Work item: From the line containing "pose proof (Base64.b64_decode_total" through the last line, print the records exactly and nothing else.

---- Available data

(** The record of a write that is the [n]-th of the batch, with [w] writes that
    expire before it: its own readings of the two clocks, key and decoded value
    of the operation, this node and the caller as its authors. *)
Definition op_ttl (op : jvalue) : option Z := field (bs "ttl") op ≫= as_u64.
Definition timed (op : jvalue) : bool :=
  bool_decide (op_name op = bs "put") && match op_ttl op with Some n => 0 <? n | None => false end.
Definition write_record (n w : nat) (op : jvalue) : LogFormat.record :=
  let key := default [] (op_key op) in
  if bool_decide (op_name op = bs "put") then
    let v := match batch_value sch op with Ok v => v | _ => [] end in
    let ex := ttl_expiry (wall e (2 + w)) (op_ttl op) in
    LogFormat.mkRecord (if ex =? 0 then LogFormat.TAG_PUT else LogFormat.TAG_PUT_TTL) key (hlc_clock e n) rid pid v ex []
  else LogFormat.mkRecord LogFormat.TAG_DEL key (hlc_clock e n) rid pid [] 0 [].

(** The writes of a batch and its reads, each with its position. *)
Fixpoint writes_from (i n w : nat) (ops : list jvalue) : list (nat * LogFormat.record) :=
  match ops with
  | [] => []
  | op :: ops =>
      match plan_of op with
      | Write => (i, write_record n w op) :: writes_from (S i) (S n) (if timed op then S w else w) ops
      | _ => writes_from (S i) n w ops
      end
  end.
Fixpoint reads_from (i : nat) (ops : list jvalue) : list (nat * bytes) :=
  match ops with
  | [] => []
  | op :: ops => match plan_of op with Read k => (i, k) :: reads_from (S i) ops | _ => reads_from (S i) ops end
  end.
Fixpoint timed_writes (ops : list jvalue) : nat :=
  match ops with
  | [] => 0
  | op :: ops => match plan_of op with Write => if timed op then S (timed_writes ops) else timed_writes ops | _ => timed_writes ops end
  end.
Definition slot_of (op : jvalue) : option op_result := match plan_of op with Now a => Some a | _ => None end.
Definition charges (ws : list (nat * LogFormat.record)) : list (nat * Z) :=
  map (fun ir => (ir.1, blen (LogFormat.value ir.2))) ws.

Lemma batch_value_settles op : batch_value sch op <> Panic.
Proof.
  unfold batch_value. destruct (op_value op) as [t|]; [|done]. cbn.
  pose proof (Base64.b64_decode_total t). destruct (Base64.b64_decode t) as [v| |]; try done. cbn.
  destruct sch as [s|]; [|done]. unfold conforms. destruct (json_value _) as [x|]; [|done].
  pose proof (SchemaSpec.validate_settles s x (bs "$")) as Hv. unfold Schema.validate_schema.
  by destruct (Schema.validate_at _ _ _).
Qed.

--------

Solution to this exercise:
  pose proof (Base64.b64_decode_total t). destruct (Base64.b64_decode t) as [v| |]; try done. cbn.
  destruct sch as [s|]; [|done]. unfold conforms. destruct (json_value _) as [x|]; [|done].
  pose proof (SchemaSpec.validate_settles s x (bs "$")) as Hv. unfold Schema.validate_schema.
  by destruct (Schema.validate_at _ _ _).
Qed.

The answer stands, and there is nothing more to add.